Thank you so much for jumping in and sharing a bit about yourself as we get this study group started. Lots of wonderful ideas, resources and conversations already! If you haven't jumped in to the Introductions yet, please take a moment to do so. 

If you have done this already and are ready to move on, we'd like to introduce you to a new forum and the main "text" of this study group, NWP Digital Is.

As an emerging knowledge-base created and curated by its community of members, Digital Is gathers resources, collections, reflections, and stories about what it means to teach writing in our digital, interconnected world. (learn more here)

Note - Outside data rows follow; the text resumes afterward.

Lemma run_unsupported_element (smatMap0 : SparseMatrix) :
  run smatMap0 = Err UnsupportedElement <->
  exists ixFirst st,
    (ixFirst < List.length (faces meshInput))%nat /\
    upto ixFirst smatMap0 = Ok st /\
    List.length (edges (face_at meshInput ixFirst)) <> 4%nat.
Proof.
  rewrite run_Err. split.
  - intros (ixFirst & st & Hlt & Hst & He).
    exists ixFirst, st. split; [exact Hlt|]. split; [exact Hst|].
    apply element_Err in He.
    destruct He as [(H4 & _) | (_ & _ & [He | (c & _ & He)])].
    + exact H4.
    + apply local_coefficients_Err in He.
      destruct He as (j & k & l & c & _ & _ & _ & _ & He & _). discriminate.
    + apply force_consistency_conservation_Err in He.
      destruct He as (n & He & _). discriminate.
  - intros (ixFirst & st & Hlt & Hst & H4).
    exists ixFirst, st. split; [exact Hlt|]. split; [exact Hst|].
    apply element_Err. left. split; [exact H4 | reflexivity].
Qed.

Lemma run_inverse_map_out_of_range (smatMap0 : SparseMatrix) (a b : Q) :
  run smatMap0 = Err (InverseMapOutOfRange a b) <->
  exists ixFirst st j k l c,
    (ixFirst < List.length (faces meshInput))%nat /\
    upto ixFirst smatMap0 = Ok st /\
    List.length (edges (face_at meshInput ixFirst)) = 4%nat /\
    (j < overlap_faces_of meshOverlap ixFirst st)%nat /\
    (k < List.length (edges (face_at meshOverlap (ixOverlap st + j))) - 2)%nat /\
    (l < TriQuadraturePoints ext)%nat /\
    coefficients_before ext meshInput meshOverlap dataGLLNodes fMonotone
      (face_at meshInput ixFirst) (ixOverlap st) j k l = Ok c /\
    inverse_map_at ext meshInput meshOverlap (face_at meshInput ixFirst)
      (face_at meshOverlap (ixOverlap st + j)) k l = (a, b) /\
    (a < 0 \/ 1 < a \/ b < 0 \/ 1 < b).
Proof.
  rewrite run_Err. split.
  - intros (ixFirst & st & Hlt & Hst & He).
    apply element_Err in He.
    destruct He as [(_ & He) | (H4 & _ & [He | (c & _ & He)])].
    + discriminate.
    + apply local_coefficients_Err in He.
      destruct He as (j & k & l & c & Hj & Hk & Hl & Hc & He & Hout).
      injection He as Ha Hb. subst a b.
      exists ixFirst, st, j, k, l, c.
      split; [exact Hlt|]. split; [exact Hst|]. split; [exact H4|].
      split; [exact Hj|]. split; [exact Hk|]. split; [exact Hl|].
      split; [exact Hc|].
      split; [apply surjective_pairing | exact Hout].
    + apply force_consistency_conservation_Err in He.
      destruct He as (n & He & _). discriminate.
  - intros (ixFirst & st & j & k & l & c & Hlt & Hst & H4 & Hj & Hk & Hl & Hc
            & Hab & Hout).
    exists ixFirst, st. split; [exact Hlt|]. split; [exact Hst|].
    apply element_Err. right. split; [exact H4|]. cbv zeta.
    split; [lia|]. left. apply local_coefficients_Err.
    exists j, k, l, c. split; [exact Hj|]. split; [exact Hk|].
    split; [exact Hl|]. split; [exact Hc|]. cbv zeta. rewrite Hab.
    split; [reflexivity | exact Hout].
Qed.

(** C7: the run throws [UnsupportedElement] exactly when it arrives at an
    input face that does not have 4 edges; and the body of such a face
    throws before anything else, whatever the state and the
    collaborators. *)
Theorem unsupported_element_iff (smatMap0 : SparseMatrix) :
  (run smatMap0 = Err UnsupportedElement <->
   exists ixFirst st,
     (ixFirst < List.length (faces meshInput))%nat /\
     upto ixFirst smatMap0 = Ok st /\
     List.length (edges (face_at meshInput ixFirst)) <> 4%nat) /\
  (forall ixFirst st,
     List.length (edges (face_at meshInput ixFirst)) <> 4%nat ->
     element ext meshInput meshOutput meshOverlap dataGLLNodes dataGLLJacobian
       fMonotone ixFirst st = Err UnsupportedElement).
Proof.
  split.
  - apply run_unsupported_element.
  - intros ixFirst st H4. apply element_Err. left.
    split; [exact H4 | reflexivity].
Qed.

(** C6, as the code has it: the run throws [InverseMapOutOfRange] with the
    values [(a, b)] exactly when it arrives at a quadrature point where the
    inverse map returns [(a, b)] with [a < 0], [a > 1], [b < 0] or [b > 1],
    with no tolerance; and at a point in range the basis is sampled at the
    values returned, as they are. *)
Theorem inverse_map_out_of_range_iff_strict (smatMap0 : SparseMatrix) (a b : Q) :
  (run smatMap0 = Err (InverseMapOutOfRange a b) <->
   exists ixFirst st j k l c,
     (ixFirst < List.length (faces meshInput))%nat /\
     upto ixFirst smatMap0 = Ok st /\
     List.length (edges (face_at meshInput ixFirst)) = 4%nat /\
     (j < overlap_faces_of meshOverlap ixFirst st)%nat /\
     (k < List.length (edges (face_at meshOverlap (ixOverlap st + j))) - 2)%nat /\
     (l < TriQuadraturePoints ext)%nat /\
     coefficients_before ext meshInput meshOverlap dataGLLNodes fMonotone
       (face_at meshInput ixFirst) (ixOverlap st) j k l = Ok c /\
     inverse_map_at ext meshInput meshOverlap (face_at meshInput ixFirst)
       (face_at meshOverlap (ixOverlap st + j)) k l = (a, b) /\
     (a < 0 \/ 1 < a \/ b < 0 \/ 1 < b)) /\
  (forall faceFirst faceOverlap ixOverlap j k l c,
     inverse_map_at ext meshInput meshOverlap faceFirst faceOverlap k l = (a, b) ->
     0 <= a <= 1 -> 0 <= b <= 1 ->
     exists c',
       quadrature_point ext meshInput meshOverlap dataGLLNodes fMonotone
         faceFirst ixOverlap j
         (node_at (nodes meshOverlap) (face_node faceOverlap 0))
         (node_at (nodes meshOverlap) (face_node faceOverlap (k + 1)))
         (node_at (nodes meshOverlap) (face_node faceOverlap (k + 2)))
         (CalculateFaceArea ext (fan_triangle faceOverlap k) (nodes meshOverlap))
         l c = Ok c' /\
       forall p q, (p < nP)%nat -> (q < nP)%nat ->
         c' p q j
         = c p q j
           + TriQuadratureW ext l
             * CalculateFaceArea ext (fan_triangle faceOverlap k)
                 (nodes meshOverlap)
             * SampleGLLFiniteElement ext fMonotone nP a b p q
             / vecFaceArea meshOverlap (ixOverlap + j)).
Proof.
  split.
  - apply run_inverse_map_out_of_range.
  - intros faceFirst faceOverlap ixOverlap j k l c Hab Ha Hb.
    destruct (quadrature_point_spec faceFirst faceOverlap ixOverlap j k l c)
      as (_ & Hok).
    cbv zeta in Hok.
    assert (Hin : inverse_map_out_of_range
                    (fst (inverse_map_at ext meshInput meshOverlap faceFirst
                            faceOverlap k l))
                    (snd (inverse_map_at ext meshInput meshOverlap faceFirst
                            faceOverlap k l)) = false).
    { rewrite Hab. cbn [fst snd].
      destruct (inverse_map_out_of_range a b) eqn:E; [|reflexivity].
      apply inverse_map_out_of_range_iff in E. lra. }
    destruct (Hok Hin) as (c' & Hc' & Hcell).
    exists c'. split; [exact Hc'|].
    intros p q Hp Hq. rewrite Hcell.
    destruct (Nat.ltb_spec p nP); [|lia].
    destruct (Nat.ltb_spec q nP); [|lia].
    rewrite Nat.eqb_refl. cbn [andb]. unfold quadrature_term.
    rewrite Hab. reflexivity.
Qed.

(** *** Partial coverage *)

Lemma target_areas_loop (ixOverlap m : nat) (v0 : DataVector.t) :
  let st := for_loop m (fun j (st : DataVector.t * Q) =>
    (DataVector.set (fst st) j (vecFaceArea meshOverlap (ixOverlap + j)),
     snd st + vecFaceArea meshOverlap (ixOverlap + j))) (v0, 0) in
  snd st = sumQ m (fun j => vecFaceArea meshOverlap (ixOverlap + j)) /\
  DataVector.GetRows (fst st) = DataVector.GetRows v0 /\
  forall j, (j < m)%nat ->
    DataVector.get (fst st) j = vecFaceArea meshOverlap (ixOverlap + j).
Proof.
  induction m as [|m IH]; cbv zeta.
  - split; [reflexivity|]. split; [reflexivity|]. intros; lia.
  - destruct IH as (I1 & I2 & I3). simpl for_loop. cbn [fst snd].
    split; [rewrite I1; reflexivity|]. split; [exact I2|].
    intros j Hj. unfold DataVector.get, DataVector.set. cbn [DataVector.data].
    unfold upd. destruct (Nat.eqb_spec j m) as [-> | Hne]; [reflexivity|].
    apply I3. lia.
Qed.

(** [vecTargetArea] holds the areas of the overlap faces of the element,
    and [dTargetArea] is their sum. *)
Lemma target_areas_spec (ixOverlap n : nat) :
  snd (target_areas meshOverlap ixOverlap n)
  = sumQ n (fun j => vecFaceArea meshOverlap (ixOverlap + j)) /\
  DataVector.GetRows (fst (target_areas meshOverlap ixOverlap n)) = n /\
  forall j, (j < n)%nat ->
    DataVector.get (fst (target_areas meshOverlap ixOverlap n)) j
    = vecFaceArea meshOverlap (ixOverlap + j).
Proof.
  unfold target_areas.
  destruct (target_areas_loop ixOverlap n (DataVector.Initialize n))
    as (H1 & H2 & H3).
  split; [exact H1|]. split; [exact H2 | exact H3].
Qed.

Lemma flat_lt (p q : nat) :
  (p < nP)%nat -> (q < nP)%nat -> (p * nP + q < nP * nP)%nat.
Proof.
  intros Hp Hq. apply (Nat.lt_le_trans _ (p * nP + nP)); [lia|].
  replace (p * nP + nP)%nat with ((p + 1) * nP)%nat by lia.
  apply Nat.mul_le_mono_r. lia.
Qed.

Lemma flatten_q (dRemapCoeff : Coeff3) (j0 p0 m : nat) (M0 : DataMatrix.t) :
  DataMatrix.GetColumns M0 = (nP * nP)%nat -> (p0 < nP)%nat -> (m <= nP)%nat ->
  let M := for_loop m (fun q dCoeff =>
             DataMatrix.set dCoeff j0 (p0 * nP + q) (dRemapCoeff p0 q j0)) M0 in
  DataMatrix.GetRows M = DataMatrix.GetRows M0 /\
  DataMatrix.GetColumns M = (nP * nP)%nat /\
  forall j p q, (p < nP)%nat -> (q < nP)%nat ->
    DataMatrix.get M j (p * nP + q)
    = if ((j =? j0) && (p =? p0) && (q <? m))%nat then dRemapCoeff p q j
      else DataMatrix.get M0 j (p * nP + q).
Proof.
  intros Hc Hp0 Hm.
  apply (for_loop_ind (fun n M =>
    DataMatrix.GetRows M = DataMatrix.GetRows M0 /\
    DataMatrix.GetColumns M = (nP * nP)%nat /\
    forall j p q, (p < nP)%nat -> (q < nP)%nat ->
      DataMatrix.get M j (p * nP + q)
      = if ((j =? j0) && (p =? p0) && (q <? n))%nat then dRemapCoeff p q j
        else DataMatrix.get M0 j (p * nP + q))).
  - split; [reflexivity|]. split; [exact Hc|]. intros.
    rewrite andb_false_r. reflexivity.
  - intros q0 M Hq0 (A1 & A2 & A3).
    split; [exact A1|]. split; [exact A2|].
    intros j p q Hp Hq.
    assert (Hq0' : (q0 < nP)%nat) by lia.
    pose proof (flat_lt p q Hp Hq) as L1.
    pose proof (flat_lt p0 q0 Hp0 Hq0') as L2.
    rewrite get_set by (rewrite A2; assumption).
    rewrite (A3 j p q Hp Hq).
    destruct (Nat.eqb_spec (p * nP + q) (p0 * nP + q0)) as [e | ne].
    + apply flat_index_inj in e as [-> ->]; [|assumption|assumption].
      rewrite Nat.eqb_refl, Nat.ltb_irrefl. nat_cases.
    + assert (p <> p0 \/ q <> q0)
        by (destruct (Nat.eq_dec p p0);
            [right; intro; subst; apply ne; reflexivity | left; assumption]).
      rewrite andb_false_r. nat_cases.
Qed.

We invite you all to spend some time within NWP Digital Is this week whether this site is brand new to you or if you have some familiarity with it. As Katherine Frank wrote on March 1st as she "sprung" into a blog-post-a-day in March at this website:

Connecting with DI is like fostering a relationship and depending on the contact--frequency, duration, depth, etc.--the relationship changes.  Each time I engage with the site, I "know" it in a new way, and through this blogging project, I want to think more about this process of "knowing" and knowledge-building and how it might contribute to my own growth as a learner-teacher-scholar as well as how it might be used to grow the site.

We invite you to establish and/or grow your relationship too and consider how it might contribute to your own growth as a learner-teacher-scholar. One of the ways we have found that supports a fresh creative approach to the site is through a game-ie. Digital Is Bingo! This version of DI Bingo is built off different 21st century traits and habits of mind collected in the book Because Digital Writing Matters.

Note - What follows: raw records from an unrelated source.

(** * Gomoku board and win detection

    A shallow embedding of [gomoku_board.py] (class [GomokuBoard]) and
    [win_checker.py] (class [WinChecker]), and the properties of the
    coordinate mapping, of stone placement and of the five-in-a-row scan.

    Python values are embedded as follows: [int] is [Z], [str] is [string],
    a list of lists is a [list (list string)] read and written through
    Python's indexing rules (negative indices wrap, anything else out of
    range raises [IndexError]), the dict [BOARD_COL_TO_INDEX] is a
    [gmap string Z].  Functions that may raise return an [outcome]. *)

From stdpp Require Import gmap strings list list_numbers pretty.
From Stdlib Require Import ZArith Lia Ascii.

Set Warnings "-clear-no-such-hyp".

Local Open Scope string_scope.
Local Open Scope list_scope.
Local Open Scope Z_scope.

(** ** Outcomes of a Python call *)

Inductive py_exn : Type := IndexError | KeyError.

(** [Ok v]: the call returns [v]; [Raise e]: it raises [e]; [OutOfFuel]: the
    bounded unrolling of a [while] loop was too short to reach its exit. *)
Inductive outcome (A : Type) : Type :=
| Ok (v : A)
| Raise (e : py_exn)
| OutOfFuel.
Arguments Ok {A} v.
Arguments Raise {A} e.
Arguments OutOfFuel {A}.
(** * CMORPH daily ingest: a shallow embedding of
      [src/backend/ingest/ingest_cmorph_day.py] and the properties of its
      descriptor parser, grid decoder, spatial subsetter and archive writer.

    Python values are modelled as the interpreter has them: [float] is
    IEEE-754 binary64 and numpy's ['f'] is binary32, both through the
    Standard Library's executable specification [SpecFloat]; [int] is [Z];
    [str] is [string]; a raised exception is the [Raise] branch of [result];
    the file system and the open NetCDF dataset are an explicit state. *)

From Stdlib Require Import ZArith List String Ascii Bool Lia.
From Stdlib Require Import Floats.SpecFloat DecimalString Strings.Byte.
From stdpp Require Import gmap strings list fin_maps.

Import ListNotations.
Local Open Scope string_scope.
Local Open Scope Z_scope.

(* ===================================================================== *)
(** ** Exceptions and fallible computations                               *)
(* ===================================================================== *)

(** The Python exceptions the ingest can raise.  [OutOfFuel] is not a Python
    exception: it marks a loop of the model that ran out of fuel, that is a
    run of the source that had not finished within the given bound. *)
Inductive exn : Type :=
| KeyError (key : string)
| IndexError
| ValueError
| TypeError
| AttributeError
| OverflowError
| FileNotFoundError (path : string)
| URLError (url : string)
| OSError
| OutOfFuel.

Inductive result (A : Type) : Type :=
| Ok (a : A)
| Raise (e : exn).
Arguments Ok {A} a.
Arguments Raise {A} e.

Definition rbind {A B} (r : result A) (k : A -> result B) : result B :=
  match r with
  | Ok a => k a
  | Raise e => Raise e
  end.

Definition of_option {A} (e : exn) (o : option A) : result A :=
  match o with
  | Some a => Ok a
  | None => Raise e
  end.

Definition is_ok {A} (r : result A) : bool :=
  match r with Ok _ => true | Raise _ => false end.

Notation "'do' x <- r ; k" := (rbind r (fun x => k))
  (at level 10, x name, r at level 100, k at level 200,
   format "'[v' 'do'  x  <-  r ; '/' k ']'").

(* ===================================================================== *)
(** ** Floating point: Python [float] (binary64) and numpy ['f'] (binary32) *)
(* ===================================================================== *)

Module F64.
Definition prec : Z := 53.
Definition emax : Z := 1024.
Definition t := spec_float.
Definition add : t -> t -> t := SFadd prec emax.
Definition mul : t -> t -> t := SFmul prec emax.
Definition div : t -> t -> t := SFdiv prec emax.
Definition ltb : t -> t -> bool := SFltb.
Definition leb : t -> t -> bool := SFleb.
Definition eqb : t -> t -> bool := SFeqb.
Definition nan : t := S754_nan.
(** The binary64 number nearest to [m * 2^e] (ties to even). *)
Definition of_scaled (m e : Z) : t := binary_normalize prec emax m e false.
Definition of_Z (n : Z) : t := of_scaled n 0.
Definition is_nan (x : t) : bool := match x with S754_nan => true | _ => false end.
Definition is_finite (x : t) : bool :=
  match x with S754_zero _ | S754_finite _ _ _ => true | _ => false end.
End F64.

Module F32.
Definition prec : Z := 24.
Definition emax : Z := 128.
Definition t := spec_float.
Definition eqb : t -> t -> bool := SFeqb.
Definition nan : t := S754_nan.
Definition is_nan (x : t) : bool := match x with S754_nan => true | _ => false end.
Definition is_finite (x : t) : bool :=
  match x with S754_zero _ | S754_finite _ _ _ => true | _ => false end.
(** Rounding a binary64 value to binary32, as [np.array(values, 'f4')]
    and numpy's scalar casts do. *)
Definition of_f64 (x : F64.t) : t :=
  match x with
  | S754_finite s m e => binary_round prec emax s m e
  | _ => x
  end.
(** The (exact) widening of a binary32 value to binary64. *)
Definition to_f64 (x : t) : F64.t :=
  match x with
  | S754_finite s m e => binary_round F64.prec F64.emax s m e
  | _ => x
  end.
(** The value of a 32-bit pattern: sign bit 31, exponent bits 30..23,
    fraction bits 22..0. *)
Definition of_bits (w : Z) : t :=
  let s := Z.testbit w 31 in
  let e := Z.land (Z.shiftr w 23) 255 in
  let m := Z.land w (Z.ones 23) in
  if e =? 0 then
    match m with
    | Zpos p => S754_finite s p (-149)
    | _ => S754_zero s
    end
  else if e =? 255 then
    (if m =? 0 then S754_infinity s else S754_nan)
  else
    match m + 2 ^ 23 with
    | Zpos p => S754_finite s p (e - 150)
    | _ => S754_nan
    end.
End F32.

(** [float(n)] for a Python int, as in [int * float]: the nearest binary64
    value; an int beyond the binary64 range raises [OverflowError]. *)
Definition float_of_int (n : Z) : result F64.t :=
  match F64.of_Z n with
  | S754_infinity _ => Raise OverflowError
  | x => Ok x
  end.

(* ===================================================================== *)
(** ** Python text: [str.split], iteration over the lines of a text file,
       [float(str)], [int(str)], [str(int)], [datetime.strptime]          *)
(* ===================================================================== *)

Definition code (c : ascii) : Z := Z.of_N (N_of_ascii c).

(** The ASCII characters [str.split()] treats as white space. *)
Definition is_space (c : ascii) : bool :=
  let n := code c in
  ((9 <=? n) && (n <=? 13)) || ((28 <=? n) && (n <=? 32)).

Definition snoc (s : string) (c : ascii) : string := s +:+ String c "".

Definition flush (cur : string) (rest : list string) : list string :=
  match cur with
  | EmptyString => rest
  | _ => cur :: rest
  end.

(** [split_go s cur]: [cur] is the word being read. *)
Fixpoint split_go (s cur : string) : list string :=
  match s with
  | EmptyString => flush cur []
  | String c s' =>
      if is_space c then flush cur (split_go s' "")
      else split_go s' (snoc cur c)
  end.

(** [line.split()] *)
Definition split (line : string) : list string := split_go line "".

(** [for line in fp] on a file opened in text mode: the text is cut at
    ["\n"], ["\r\n"] and ["\r"] (universal newlines); a last line without
    terminator is a line, an empty remainder is not.  The terminator is left
    out: [split] would discard it. *)
Fixpoint lines_go (s cur : string) (started : bool) : list string :=
  match s with
  | EmptyString => if started then [cur] else []
  | String c s' =>
      if (code c =? 10) then cur :: lines_go s' "" false
      else if (code c =? 13) then
        match s' with
        | String c' s'' =>
            if (code c' =? 10) then cur :: lines_go s'' "" false
            else cur :: lines_go s' "" false
        | EmptyString => [cur]
        end
      else lines_go s' (snoc cur c) true
  end.

Definition readlines (text : string) : list string := lines_go text "" false.

Definition digit_of (c : ascii) : option Z :=
  let n := code c in
  if (48 <=? n) && (n <=? 57) then Some (n - 48) else None.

The tasks we then are suggesting include:

  1. Create an account in Digital Is -- ie. Join/Login and create your profile.
  2. Explore using the Bingo chart and Traits list from Digital Is Bingo.
  3. In Digital is, bookmark at least three resources you find interesting.
    • Note that the bookmark feature is available at the right and bottom of all resources/collections/blogs.
    • You can find your list of bookmarks at your Member Home.
    • View screencast to see how this works.
  4. Post a link to your bookmarks here at P2PU and briefly discuss what you found.
  5. After doing this exploration, please also share here at P2PU some initial thoughts about your emerging relationship to Digital Is as well as any questions/concerns raised during this process of connecting and exploring.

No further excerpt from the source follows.